A vida resume-se a uma sucessão ininterrupta de encruzilhadas, em que sou confrontado com a necessidade de fazer opções constantes no trilho que percorro. São os pequenos e grandes veredictos diários que desenham o caminho do que sou, moldando a cada momento o chão que piso. Entre os dias que de facto vivo no eco melancólico daquilo que nunca chegou a ser meu, vejo-me forçado a uma postura de combate perante os abismos que a existência me impõe.
Quase sempre, a escolha mais sensata é aquela que me abraça com a promessa de segurança e certezas vazias, ainda que tantas vezes me saiba a tão pouco. Fico ali, ancorado ao que já é meu por direito e pela rotina, mas secretamente sou assombrado pelo sonho de tudo aquilo que poderíamos ter sido. É essa incerteza que me seduz na penumbra, esse sussurro persistente de que o mundo pode guardar algo maior para mim, mais vívido e intenso, logo ali adiante.

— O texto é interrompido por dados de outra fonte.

(* ===== verification/Archive.v ===== *)
(** * Archives (libs/ifwd/src/archive.c)

    The core dump of PCIe platforms is stored in a compressed tar archive written
    by hand.  The compressed stream is the list of the bytes given to [gzwrite];
    the results of the calls are arguments.  The specification is a reader of the
    ustar format. *)

From S2P Require Import Prelude.
From Stdlib Require Import ZArith Lia.
From stdpp Require Import base tactics list list_numbers strings option.

Open Scope Z_scope.
Open Scope crm_scope.

#[local] Abbreviation bytes := (list Z).

Definition zeroes (n : nat) : bytes := replicate n 0.

(** [memcpy] or [snprintf] of [b] in a field of [n] bytes set to 0. *)
Definition field (n : nat) (b : bytes) : bytes := b ++ zeroes (n - length b).

(** ** Octal numbers *)

(** The octal digits of a 64-bit value, most significant first, without leading
    zeros; 22 digits are enough. *)
Fixpoint octal (fuel : nat) (value : Z) : bytes :=
  match fuel with
  | 0%nat => []
  | S fuel => if value =? 0 then [] else octal fuel (value / 8) ++ [48 + value mod 8]
  end.

(** [snprintf(dest, len, "%0<len - 1>llo", value)]: padded with zeros, cut at
    [len - 1] digits. *)
Definition compute_octal (len : nat) (value : Z) : bytes :=
  let digits := octal 22 value in
  let padded := replicate (len - 1 - length digits) 48 ++ digits in
  take (len - 1) padded ++ [0].

(** ** Headers *)

Record stat : Type := mk_stat { st_reg : bool; st_mtime : Z; st_uid : Z; st_gid : Z; st_size : Z }.

(** [crm_tar_header_t], as its 512 bytes. *)
Definition crm_tar_header (name uid gid size mtime checksum : bytes) : bytes :=
  field 100 name ++ [48; 48; 48; 48; 54; 54; 54; 0] ++ uid ++ gid ++ size ++ mtime ++ checksum ++
  [48] ++ zeroes 100 ++ [117; 115; 116; 97; 114; 32] ++ [32; 0] ++
  field 32 [115; 121; 115; 116; 101; 109] ++ field 32 [115; 121; 115; 116; 101; 109] ++
  zeroes 8 ++ zeroes 8 ++ zeroes 167.

Definition sum (l : bytes) : Z := foldr Z.add 0 l.

(** The header and [st_size]; [st] is [None] when [stat] fails. *)
Definition compute_header {S O} (st : option stat) (filename : bytes) : M S O (bytes * Z) :=
  match st with
  | None => fail (AssertFail "!stat(path, &st) && S_ISREG(st.st_mode)")
  | Some st =>
      ASSERT "!stat(path, &st) && S_ISREG(st.st_mode)" (st_reg st) ;;
      ASSERT "strlen(filename) < sizeof(header->name)" (Z.of_nat (length filename) <? 100) ;;
      let header := crm_tar_header filename (compute_octal 8 (st_uid st)) (compute_octal 8 (st_gid st))
        (compute_octal 12 (st_size st)) (compute_octal 12 (st_mtime st)) in
      let checksum := u32 (sum (header (replicate 8 32))) in
      ret (header (compute_octal 6 checksum ++ [32; 32]), st_size st)
  end.

(** ** The archive *)

(** One file of the folder: its name, what [stat] gives, whether it can be opened,
    its contents. *)
Record file : Type := mk_file { f_name : bytes; f_stat : option stat; f_opens : bool; f_content : bytes }.

(** The stream, and how many [gzwrite] were made. *)
Record gz : Type := mk_gz { stream : bytes; writes : nat }.

Section create.
(** What the n-th [gzwrite], of that many bytes, returns. *)
Context (gzres : nat -> Z -> Z).

#[local] Abbreviation G_ A := (M gz Empty_set A).

Definition gzwrite (b : bytes) : G_ Z :=
  let* s := get in
  modify (fun s => mk_gz (stream s ++ b) (writes s + 1)) ;;
  ret (gzres (writes s) (Z.of_nat (length b))).

Definition write_all (b : bytes) : G_ unit :=
  let* r := gzwrite b in
  ASSERT "gzwrite(fd_out, ...) == ..." (r =? Z.of_nat (length b)).

(** The body of the loop on the files; [file_size] is an [int]. *)
Definition add_file (f : file) : G_ unit :=
  let* h := compute_header (f_stat f) (f_name f) in
  let '(header, size) := h in
  let file_size := i32 size in
  ASSERT "file_size > 0" (0 <? file_size) ;;
  ASSERT "fd_in >= 0" (f_opens f) ;;
  write_all header ;;
  write_all (take (Z.to_nat file_size) (f_content f)) ;;
  write_all (zeroes (Z.to_nat (512 - file_size mod 512))).

Definition crm_ifwd_tgz_create (gz_open gz_close : bool) (files : list file) : G_ unit :=
  DASSERT "failed to open %s. error: %s" gz_open ;;
  for_each files add_file ;;
  for_each (seq 0 8) (fun _ => write_all (zeroes 1024)) ;;
  DASSERT "failed to close %s" gz_close.

End create.

(** ** Specification: a reader *)

(** The value of octal digits, up to the first other byte. *)
Fixpoint read_octal (acc : Z) (b : bytes) : Z :=
  match b with
  | d :: b => if (48 <=? d) && (d <=? 55) then read_octal (8 * acc + (d - 48)) b else acc
  | [] => acc
  end.

Fixpoint up_to_nul (b : bytes) : bytes :=
  match b with [] => [] | c :: b => if c =? 0 then [] else c :: up_to_nul b end.

Definition slice (from len : nat) (b : bytes) : bytes := take len (drop from b).

(** The stored checksum is that of the header with spaces in its place. *)
Definition checksum_ok (h : bytes) : bool :=
  read_octal 0 (slice 148 8 h) =? sum (take 148 h ++ replicate 8 32 ++ drop 156 h).

Definition roundup512 (n : nat) : nat := ((n + 511) / 512 * 512)%nat.

(** The files of an archive, up to the first block of zeros; [None] when a header
    is wrong or the archive is cut.  Each turn uses a block at least. *)
Fixpoint untar (fuel : nat) (b : bytes) : option (list (bytes * bytes)) :=
  match fuel with
  | 0%nat => None
  | S fuel =>
      let h := take 512 b in
      if negb (length h =? 512)%nat then None
      else if forallb (Z.eqb 0) h then Some []
      else if negb (checksum_ok h) then None
      else
        let size := Z.to_nat (read_octal 0 (slice 124 12 h)) in
        let body := drop 512 b in
        if (length body <? size)%nat then None
        else cons (up_to_nul (take 100 h), take size body) <$> untar fuel (drop (roundup512 size) body)
  end.

(** A file the archive can hold: a plain name of less than 100 characters, a
    positive size below 2 GiB. *)
Record file_ok (f : file) : Prop := {
  fo_stat : exists st, f_stat f = Some st /\ st_reg st = true /\ 0 <= st_uid st /\ 0 <= st_gid st /\ 0 <= st_mtime st /\
    st_size st = Z.of_nat (length (f_content f));
  fo_opens : f_opens f = true;
  fo_name : f_name f <> [] /\ Z.of_nat (length (f_name f)) < 100 /\ Forall (fun c => 0 < c < 128) (f_name f);
  fo_size : 0 < Z.of_nat (length (f_content f)) < 2 ^ 31;
}.

(** The size is not a multiple of that of a block. *)
Definition packed (f : file) : bool := negb (Z.of_nat (length (f_content f)) mod 512 =? 0).

(** What a reader finds: the files up to the first that fills its last block. *)
Fixpoint readable (files : list file) : list file :=
  match files with
  | [] => []
  | f :: files => f :: if packed f then readable files else []
  end.

Definition entry (f : file) : bytes * bytes := (f_name f, f_content f).

(** ** Octal numbers *)

Definition digit (d : Z) : Prop := 48 <= d <= 55.
Definition value (acc : Z) (ds : bytes) : Z := foldl (fun a d => 8 * a + (d - 48)) acc ds.

Lemma value_app acc a b : value acc (a ++ b) = value (value acc a) b.
Proof. apply foldl_app. Qed.

Lemma value_zeros n : value 0 (replicate n 48) = 0.
Proof. induction n as [|n IH]; [done|]. exact IH. Qed.

Lemma read_octal_digits ds acc r : Forall digit ds -> read_octal acc (ds ++ 0 :: r) = value acc ds.
Proof.
  intros Hd. revert acc. induction Hd as [|d ds [H1 H2] _ IH]; intros acc; cbn; [done|].
  destruct (Z.leb_spec 48 d), (Z.leb_spec d 55); try lia. apply IH.
Qed.

Lemma octal_digits fuel v : 0 <= v -> Forall digit (octal fuel v).
Proof.
  revert v. induction fuel as [|fuel IH]; intros v Hv; cbn; [done|]. destruct (Z.eqb_spec v 0); [done|].
  apply Forall_app. split; [apply IH, Z.div_pos; lia|]. apply Forall_cons_2; [|done].
  pose proof (Z.mod_pos_bound v 8 ltac:(lia)). unfold digit. lia.
Qed.

Lemma octal_value fuel v : 0 <= v < 8 ^ Z.of_nat fuel -> value 0 (octal fuel v) = v.
Proof.
  revert v. induction fuel as [|fuel IH]; intros v Hv; [cbn in *; lia|]. cbn [octal]. destruct (Z.eqb_spec v 0); [done|].
  rewrite Nat2Z.inj_succ, Z.pow_succ_r in Hv by lia.
  rewrite value_app, IH by (split; [apply Z.div_pos; lia|apply Z.div_lt_upper_bound; lia]).
  cbn. pose proof (Z.div_mod v 8 ltac:(lia)). lia.
Qed.

Lemma octal_length fuel n v : 0 <= v < 8 ^ Z.of_nat n -> (length (octal fuel v) <= n)%nat.
Proof.
  revert n v. induction fuel as [|fuel IH]; intros n v Hv; cbn; [lia|]. destruct (Z.eqb_spec v 0); [cbn; lia|].
  destruct n as [|n]; [cbn in Hv; lia|]. rewrite Nat2Z.inj_succ, Z.pow_succ_r in Hv by lia.
  rewrite length_app. cbn. enough (length (octal fuel (v / 8)) <= n)%nat by lia.
  apply IH. split; [apply Z.div_pos; lia|apply Z.div_lt_upper_bound; lia].
Qed.

(** The digits and the NUL of a field. *)
Lemma compute_octal_shape len v :
  (1 <= len)%nat -> 0 <= v ->
  exists ds, compute_octal len v = ds ++ [0] /\ length ds = (len - 1)%nat /\ Forall digit ds /\
    (v < 8 ^ Z.of_nat (len - 1) -> (len <= 23)%nat -> value 0 ds = v).
Proof.
  intros Hl Hv. unfold compute_octal. eexists. split; [reflexivity|]. split_and!.
  - rewrite length_take, length_app, length_replicate. lia.
  - apply Forall_take, Forall_app. split; [|by apply octal_digits].
    apply Forall_replicate. unfold digit. lia.
  - intros Hlt H23. pose proof (octal_length 22 (len - 1) v ltac:(lia)) as Hn.
    rewrite take_ge by (rewrite length_app, length_replicate; lia).
    rewrite value_app, value_zeros. apply octal_value. split; [done|].
    eapply Z.lt_le_trans; [exact Hlt|]. apply Z.pow_le_mono_r; lia.
Qed.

Venho a perceber, nas lutas interiores da minha caminhada, que o amor não é um porto de abrigo onde simplesmente se deitam âncoras, é sim, o próprio mar, uma travessia implacável que exige um esforço diário, com suor da alma. Amar é uma construção contínua, nunca um dado adquirido e no instante em que assumo o amor como garantido, ele começa a desvanecer-se, resvalando para as mãos de quem me alimenta com miragens e ilusões.
Foi no diálogo, mas também no silêncio desta clareza que tomei uma das decisões mais difíceis da minha jornada. Descobri que a fidelidade não é um automatismo social, mas sim uma escolha dolorosa, profundamente íntima. Manter-me firme exige uma disciplina que magoa. É a dor crua de sufocar um desejo ardente, um vislumbre de prazer que me promete consolar daquela solidão que, paradoxalmente, tantas vezes se faz sentir na vida em comum.
No entanto, para salvaguardar o que me é verdadeiramente sagrado, e para não trair a versão de mim mesmo que ainda teima em acreditar na eternidade do amor, escolho a resistência. Terei de silenciar estas pulsões que me dominam, para manter vivo o que é eterno.